#### Problem
Each line below with the string "Import" should be copied.

Dataset items
_ _ _ _ _ _ _

(** * Boost.Sort spreadsort: [string_sort] and [reverse_string_sort]

    A shallow embedding of [include/boost/sort/spreadsort/string_sort.hpp].
    The header holds the seven public overloads of [string_sort] and
    [reverse_string_sort].  Each of them tests the size of the range against
    [detail::min_sort_size], possibly scans for keys of length zero, and then
    ends in one call of a collaborator: [std::sort] or an engine from
    [detail/string_sort.hpp].

    The first part embeds the header and states what it does for any
    collaborators.  The second part models the engine after its
    specification and proves that it sorts; the last part puts the two
    together. *)

From Stdlib Require Import ZArith Lia.
From Stdlib.Strings Require Import Byte.
From stdpp Require Import list sorting.

(** ** The behaviour of an entry point *)

(** The iterators [first] and [last] are positions in the range handed to the
    entry point: position [0] is the caller's [first], and the caller's
    [last] is the length of the range. *)

Section Calls.
Context {K C : Type}.

(** [Compare], [Get_char] and [Get_length] are the functor types of the
    templates. *)
Definition Compare : Type := K → K → bool.
Definition Get_char : Type := K → nat → C.
Definition Get_length : Type := K → nat.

_ _ _ _ _ _ _

#### Result of this task
From Stdlib Require Import ZArith Lia.
From Stdlib.Strings Require Import Byte.
From stdpp Require Import list sorting.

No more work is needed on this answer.